Joint Oireachtas Committee on Health

Review of the Sláintecare Report (Resumed)

9:00 am

Dr. Maev-Ann Wren:

I want to respond to Deputies O'Reilly and Kelleher's very pertinent questions about workforce planning. The model that the ESRI has developed was designed with a view to informing planning, including planning for capacity, staffing and spending when we develop the expenditure phase. In this country we tend to do these things as once-off exercises. We look at a particular specialty, a particular professional, and we look at demands at a moment in time. One of the things we need to be doing is repeatedly reiterating these exercises and updating them with the latest population projections. This brings us to the need to collect data routinely. One of the questions to which there are many answers is how many GPs there are in Ireland. This is not a routinely collected piece of administrative data.
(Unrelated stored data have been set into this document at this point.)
Lemma do_iteration_ok fails s ps n access uffd p : faults_answered → (fails = false → working) → tracepoints s ps → clean_names ps → 0 < p → Z.of_nat n * p < 2 ^ 64 →
  ∃ ok s', do_iteration (Z.of_nat n * p) access uffd p s = Ok ok s' ∧ settings s' = settings s ∧
    if ok : bool then ∃ memory header rows, stdout s' = stdout s +:+ table (header :: rows) ∧
      base.length rows = n ∧ Forall (cell (columns s ps)) (header :: rows) ∧
      touched s' = touched s ++ page_touches access p n memory
    else fails = true.
Proof.
  intros Hans Hf Hs Hn Hp Hl. unfold do_iteration.
  destruct (print_columns_writes s ps Hs Hn) as (? & s1 & x & t & E1 & S1 & O1 & T1 & -> & y & -> & Hy).
  run E1. pose proof (settings_eq _ _ S1) as (N1 & D1 & F1 & H1).
  destruct (os_mmap (Z.of_nat n * p) access (kernel s1)) as [memory w1] eqn:E2. rewrite (sys_bind _ _ _ _ _ E2).
  destruct memory as [memory|].
  2:{ eexists false, _. split; [reflexivity|]. split; [done|]. destruct fails; [done|].
      destruct (mmap_works (Hf eq_refl) (Z.of_nat n * p) access (kernel s1)). by rewrite E2. }
  assert (∀ s3, settings s3 = settings (set_held (held s1 ⊎ {[+ RMap memory (Z.of_nat n * p) +]}) s1) →
    settings (set_held (held s3 ∖ {[+ RMap memory (Z.of_nat n * p) +]}) s3) = settings s) as Hback.
  { intros s3 S3. destruct (settings_eq _ _ S3) as (_ & _ & _ & H3). rewrite H3. cbn [held set_held]. rewrite held_release.
    unfold settings in *. cbn in *. congruence. }
  unfold acquire. rewrite modify_bind.
  set (s2 := set_held _ _). destruct (os_madvise memory (Z.of_nat n * p) (kernel s2)) as [r w2] eqn:E3.
  rewrite (sys_bind _ _ _ _ _ E3). destruct (Z.eqb_spec r (-1)) as [->|_].
  { eexists false, _. split; [reflexivity|]. split; [by apply Hback|]. destruct fails; [done|].
    destruct (madvise_works (Hf eq_refl) memory (Z.of_nat n * p) (kernel s2)). by rewrite E3. }
  set (s3 := set_kernel w2 s2).
  assert (∃ r s4, (if uffd : bool then sys (os_register memory (Z.of_nat n * p)) else mret 0) s3 = Ok r s4 ∧ settings s4 = settings s3 ∧
    stdout s4 = stdout s1 ∧ touched s4 = touched s1 ∧
    (working → r ≠ -1)) as (r4 & s4 & E4 & S4 & O4 & T4 & W4).
  { destruct uffd; [|by eexists _, _]. unfold sys. pose proof (λ Hw, register_works Hw memory (Z.of_nat n * p) (kernel s3)) as Hw.
    destruct (os_register _ _ _) as [r4 w4]. by eexists _, _. }
  run E4. destruct (Z.eqb_spec r4 (-1)) as [->|_].
  { eexists false, _. split; [reflexivity|]. split; [by apply Hback|]. destruct fails; [done|]. by destruct (W4 (Hf eq_refl)). }
  destruct (touch_loop fails n Hans Hf (S (Z.to_nat (Z.of_nat n * p))) s4 ps memory (Z.of_nat n * p) access p 0) as (ok & s5 & E5 & S5 & H5);
    [|done|lia|lia|done|nia|].
  { destruct Hs as [rest Hs]. exists rest. rewrite <- Hs, <- F1. unfold settings in S4. cbn in S4. congruence. }
  exists ok, s5. split; [exact E5|]. split; [rewrite S5; by apply Hback|]. destruct ok; [|done].
  destruct H5 as (rows & O5 & T5 & L5 & R5). exists memory, y, rows.
  assert (columns s4 ps = columns s ps) as Hc.
  { destruct (settings_eq _ _ S4) as (N4 & D4 & _). unfold columns. rewrite N4, D4. cbn. by rewrite N1, D1. }
  cbn [table].
  split; [by rewrite O5, O4, O1, !string_app_assoc|]. split; [done|]. rewrite Hc in R5.
  split; [by constructor|]. by rewrite T5, T4, T1, app_nil_r, Z.add_0_r.
Qed.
The HSE produces a personnel census every month for all the employees of the HSE, right across all of the programme areas, by grade and specialty, etc. General practice is developed within a private market and routine administrative data for general practice have not been collected.
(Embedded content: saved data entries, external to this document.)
(** The mapper never survives the end of a worker: when the module reports one, the
    round ends in [abort] or in a null pointer, for every watch list. *)
Theorem unregister_never_returns s l malloced va remapped : linked (nodes s) (Some usmMemWatchList) l → NoDup l →
  usm_list (module s) ≠ [] → unmap_sleepers (module s) ≠ 0 →
  mapper_round malloced va remapped s = Undef ∨ mapper_round malloced va remapped s = Abort.
Proof.
  intros Hl Hnd Hu Hun. unfold mapper_round. set (s1 := set_module (set_unmap_sleepers 0 (module s)) s).
  assert (on_module usm_poll_sleepers s = Ok EPOLLPRI s1) as E.
  { unfold on_module, usm_poll_sleepers. rewrite gets_bind. destruct (usm_list (module s)); [done|].
    rewrite gets_bind. by rewrite (proj2 (Z.eqb_neq _ _) Hun). }
  run E. pose proof (linked_size _ _ _ _ Hl Hnd) as Hsz. destruct l as [|t l]; [done|]. pose proof Hl as [[= <-] _].
  apply (unregister_loop _ l); [done|]. cbn in Hsz |- *. lia.
Qed.

(** The start of the waker establishes the watch list with the first worker. *)
Lemma waker_start_ok s x c q va m : nodes s = {[usmMemWatchList := x]} → fresh s = 1%nat → waker_state (module s) = 0 →
  unmap_sleepers (module s) = 0 →
  sleepers_map (module s) = c :: q → sleeper s c m → va mod 4096 = 0 →
  ∃ s', waker_start va true s = Ok tt s' ∧ watch_list s' [usmMemWatchList] ∧ fresh_ok s' ∧ sleepers_map (module s') = q ∧
    pid_of s' usmMemWatchList = page_pid m.
Proof.
  intros Hn Hf Hw Hun Hq (Hm & Hv & Hp) Ha. unfold waker_start.
  set (s1 := set_module (set_waker_state 1 (module s)) s).
  assert (on_module waker_open s = Ok 0 s1) as E1 by (unfold on_module, waker_open; rewrite gets_bind, Hw; done).
  run E1. cbn [Z.eqb negb].
  assert (poll_in s1 = Ok tt s1) as Ep.
  { unfold poll_in, on_module, usm_poll_sleepers. unfold mbind, M_bind, gets, s1. cbn.
    destruct (usm_list (module s)); cbn; [done|]. rewrite Hun; cbn. by rewrite Hq. }
  run Ep. destruct (mmap_sleeper_ok s1 c q va Hq) as (k & E2 & Hk & _). run E2. set (s2 := set_maps _ _).
  assert (nodes s2 !! usmMemWatchList = Some x) as Hx by (cbn; rewrite Hn; apply lookup_singleton_eq).
  run (update_node_ok usmMemWatchList (set_com va) s2 x Hx). set (s3 := set_nodes _ _).
  assert (nodes s3 !! usmMemWatchList = Some (set_com va x)) as Hx3 by apply lookup_insert_eq.
  assert (page_of s3 (set_com va x) = Some m) as Hm3 by (unfold page_of; cbn; by rewrite lookup_insert_eq).
  run (sync_ok s3 _ _ m Hx3 Hm3 Ha Hv Hp). set (s4 := set_nodes _ _).
  assert (nodes s4 !! usmMemWatchList = Some (set_pid (page_pid m) (set_com va x))) as Hx4 by apply lookup_insert_eq.
  run (update_node_ok _ (set_state (va + 4092)) s4 _ Hx4). set (s5 := set_nodes _ _).
  assert (nodes s5 !! usmMemWatchList = Some (set_state (va + 4092) (set_pid (page_pid m) (set_com va x)))) as Hx5 by apply lookup_insert_eq.
  eexists. split; [exact (update_node_ok _ (set_next None) s5 _ Hx5)|]. split; [split; [|split; [apply NoDup_singleton|apply Forall_singleton]]|split; [|split; [done|]]].
  - split; [done|]. eexists. split; [apply lookup_insert_eq|]. done.
  - eexists _, m. split; [apply lookup_insert_eq|]. unfold page_of. cbn. by rewrite lookup_insert_eq.
  - intros n. cbn. rewrite Hn, !dom_insert_L, dom_singleton_L, Hf. set_unfold. unfold usmMemWatchList. lia.
  - unfold pid_of. cbn. by rewrite lookup_insert_eq.
Qed.
End waker.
In response to Deputy Kelleher's question about what policymakers can do, if we want to have primary care expansion, it would be of assistance if routine collection of data in this area were required. The comparison between health and education comes to mind when I reflect on what we might aim for. In education, we know in any given year what the pupil-teacher ratio will be and we know in any given school or area what the pupil-teacher ratio will be. It is not unreasonable to expect that we would in any given year know what the GP to population ratio or the GP to young children ratio will be in Fingal, for instance. That requires routine collection of data.
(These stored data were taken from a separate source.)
(** * Properties *)

Example scenario_runs :
  exists w, cgo_epoll_wait_loop 5 3 Scenario.ack Scenario.start = Parked w
    /\ mem w !! ConnState Scenario.cellA = Some STATE_REMOTE_CLOSED
    /\ log w = [EpollWait 3 1024 (-1) 3;
                Load (Slot Scenario.slotA) Scenario.cellA;
                Cas (ConnState Scenario.cellA) 0 1 0;
                Load (Slot Scenario.slotB) Scenario.cellB;
                Cas (ConnState Scenario.cellB) 0 1 0;
                Load (Slot Scenario.slotC) Scenario.cellC;
                Store (Ack Scenario.ack) 1].
Proof.
  eexists. split; [vm_compute; reflexivity|].
  split; vm_compute; reflexivity.
Qed.

(** ** What the loop is made of

  Any relation between worlds that is a preorder and that each of the
  four operations of the loop respects, with the arguments the loop
  gives them, holds between the world a call starts in and the world it
  is observed in. *)
Section Guarantee.
Variables epfd freeack_ptr : Z.
Variable R : world -> world -> Prop.
Hypothesis R_refl : forall w, R w w.
Hypothesis R_trans : forall w1 w2 w3, R w1 w2 -> R w2 w3 -> R w1 w3.
Hypothesis R_load : forall a w, R w (world_of (atomic_load (Slot a) w)).
Hypothesis R_cas : forall c w,
  R w (world_of (atomic_compare_exchange_strong (ConnState c)
                   STATE_OK STATE_REMOTE_CLOSED w)).
Hypothesis R_store : forall w,
  R w (world_of (atomic_store (Ack freeack_ptr) 1 w)).
Hypothesis R_wait : forall w,
  R w (world_of (epoll_wait epfd MAX_EVENTS (-1) w)).

Lemma handle_event_guar ev w : R w (world_of (handle_event ev w)).
Proof.
  unfold handle_event, bind.
  pose proof (R_load (data_ptr ev) w) as Hl.
  destruct (atomic_load (Slot (data_ptr ev)) w) as [p w1| |]; simpl in *; auto.
  destruct (decide (p = NULL)); simpl; auto.
  destruct (decide (Z.land (events ev) hup_mask <> 0)); simpl; auto.
  pose proof (R_cas p w1) as Hc.
  destruct (atomic_compare_exchange_strong _ _ _ w1); simpl in *; eauto.
Qed.

Lemma for_events_guar evs : forall w, R w (world_of (for_events evs w)).
Proof.
  induction evs as [|ev rest IH]; intros w; simpl; auto.
  unfold bind. pose proof (handle_event_guar ev w) as Hh.
  destruct (handle_event ev w) as [[] w1| |]; simpl in *; eauto.
Qed.

Lemma loop_body_guar w :
  R w (world_of (loop_body epfd freeack_ptr w)).
Proof.
  unfold loop_body, bind.
  pose proof (R_wait w) as Hw.
  destruct (epoll_wait epfd MAX_EVENTS (-1) w) as [[n buf] w1| |];
    simpl in *; auto.
  destruct (decide (n < 0)).
  - unfold get_errno, ret.
    destruct (decide (errno w1 = EINTR)); simpl; auto.
  - pose proof (for_events_guar (take (Z.to_nat n) buf) w1) as Hf.
    destruct (for_events _ w1) as [[] w2| |]; simpl in *; eauto.
    pose proof (R_store w2) as Hs.
    destruct (atomic_store (Ack freeack_ptr) 1 w2) as [[] w3| |];
      simpl in *; eauto.
Qed.

Lemma loop_guar rounds :
  forall w,
    R w (status_world (cgo_epoll_wait_loop rounds epfd freeack_ptr w)).
Proof.
  induction rounds as [|n IH]; intros w; simpl; auto.
  pose proof (loop_body_guar w) as Hb.
  destruct (loop_body epfd freeack_ptr w) as [[e|] w1| |];
    simpl in *; eauto.
Qed.
End Guarantee.

(** ** The log of a call *)

Lemma replay_app a1 a2 m : replay (a1 ++ a2) m = replay a2 (replay a1 m).
Proof. unfold replay. apply foldl_app. Qed.

Lemma coherent_app a1 : forall a2 m,
  coherent (a1 ++ a2) m <-> coherent a1 m /\ coherent a2 (replay a1 m).
Proof.
  induction a1 as [|a rest IH]; intros a2 m; simpl.
  - tauto.
  - rewrite IH. unfold replay at 2. simpl. fold (replay rest (replay1 m a)).
    tauto.
Qed.

Lemma did_nil w : did [] w w.
Proof. unfold did. simpl. rewrite app_nil_r. auto. Qed.

Lemma did_app a1 a2 w1 w2 w3 :
  did a1 w1 w2 -> did a2 w2 w3 -> did (a1 ++ a2) w1 w3.
Proof.
  intros (Hl1 & Hm1 & Hc1) (Hl2 & Hm2 & Hc2). unfold did.
  rewrite Hl2, Hl1, Hm2, Hm1, replay_app, coherent_app, <- Hm1.
  rewrite <- app_assoc. auto.
Qed.

Lemma did_one a w w' :
  log w' = log w ++ [a] -> mem w' = replay1 (mem w) a -> sees (mem w) a ->
  did [a] w w'.
Proof. intros Hl Hm Hs. unfold did. simpl. auto. Qed.

Section Doing.
Variable P : action -> Prop.

Lemma doing_refl w : doing P w w.
Proof. exists []. split; [apply did_nil | constructor]. Qed.

Lemma doing_trans w1 w2 w3 :
  doing P w1 w2 -> doing P w2 w3 -> doing P w1 w3.
Proof.
  intros (a1 & Hd1 & Hf1) (a2 & Hd2 & Hf2). exists (a1 ++ a2).
  split; [eapply did_app; eauto | apply Forall_app; auto].
Qed.

Lemma doing_one a w w' :
  log w' = log w ++ [a] -> mem w' = replay1 (mem w) a -> sees (mem w) a ->
  P a -> doing P w w'.
Proof.
  intros Hl Hm Hs Ha. exists [a].
  split; [by apply did_one | by repeat constructor].
Qed.

Lemma doing_load l w :
  (forall v, P (Load l v)) -> doing P w (world_of (atomic_load l w)).
Proof.
  intros HP. unfold atomic_load. destruct (mem w !! l) as [v|] eqn:E; simpl.
  - eapply doing_one; [reflexivity | reflexivity | exact E | apply HP].
  - apply doing_refl.
Qed.

Lemma doing_cas l expected desired w :
  (forall found, P (Cas l expected desired found)) ->
  doing P w
    (world_of (atomic_compare_exchange_strong l expected desired w)).
Proof.
  intros HP. unfold atomic_compare_exchange_strong.
  destruct (mem w !! l) as [v|] eqn:E; simpl.
  - destruct (decide (v = expected)) as [->|Hne]; simpl.
    + eapply doing_one; [reflexivity | | exact E | apply HP].
      unfold replay1; simpl. by rewrite decide_True.
    + eapply doing_one; [reflexivity | | exact E | apply HP].
      unfold replay1; simpl. by rewrite decide_False.
  - apply doing_refl.
Qed.

Lemma doing_store l v w :
  P (Store l v) -> doing P w (world_of (atomic_store l v w)).
Proof.
  intros HP. unfold atomic_store.
  destruct (mem w !! l) as [old|] eqn:E; simpl.
  - eapply doing_one; [reflexivity | reflexivity | by eexists | apply HP].
  - apply doing_refl.
Qed.

Lemma doing_wait epfd maxevents timeout w :
  0 < maxevents ->
  (forall n, -1 <= n <= maxevents ->
     P (EpollWait epfd maxevents timeout n)) ->
  doing P w (world_of (epoll_wait epfd maxevents timeout w)).
Proof.
  intros Hpos HP. unfold epoll_wait. rewrite decide_False by lia.
  destruct (kernel w) as [|[evs|e] k]; simpl.
  - destruct (decide (timeout = -1)); simpl; [apply doing_refl|].
    eapply doing_one; [reflexivity | reflexivity | exact I |].
    apply HP. lia.
  - eapply doing_one; [reflexivity | reflexivity | exact I |].
    apply HP. rewrite length_take. lia.
  - eapply doing_one; [reflexivity | reflexivity | exact I |].
    apply HP. lia.
Qed.
End Doing.

Lemma doing_mono (P Q : action -> Prop) w w' :
  (forall a, P a -> Q a) -> doing P w w' -> doing Q w w'.
Proof.
  intros HPQ (acts & Hd & Hf). exists acts. split; [done|].
  eapply Forall_impl; eauto.
Qed.

Lemma event_action_loop epfd ack a :
  event_action a -> loop_action epfd ack a.
Proof. destruct a as [| [] | [] | ]; simpl; tauto. Qed.

(** Discharges the premises of the lemmas of [Guarantee] for [doing P]. *)
Ltac by_parts :=
  first
    [ apply doing_refl
    | apply doing_trans
    | intros; by apply doing_load
    | intros; by apply doing_cas
    | intros; by apply doing_store
    | intros; apply doing_wait; [done | simpl; intros; tauto] ].

Lemma handle_event_doing ev w :
  doing event_action w (world_of (handle_event ev w)).
Proof. apply (handle_event_guar (doing event_action)); by_parts. Qed.

Lemma for_events_doing evs w :
  doing event_action w (world_of (for_events evs w)).
Proof. apply (for_events_guar (doing event_action)); by_parts. Qed.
The ESRI has looked at the role of practice nurses in this report and in some of its other work. I concur with Dr. O'Dowd that the evidence shows that there is a great deal of scope for increasing the amount of care that is delivered by practice nurses in primary care in Ireland. In Northern Ireland, or indeed in the UK in general, the ratio of visits to nurses to visits to GPs is quite different. Much more care is delivered by nurses there. At a time when we are talking about primary care expansion and when there are concerns about the availability and supply of GPs, I suggest this is a really important part of the answer for Ireland.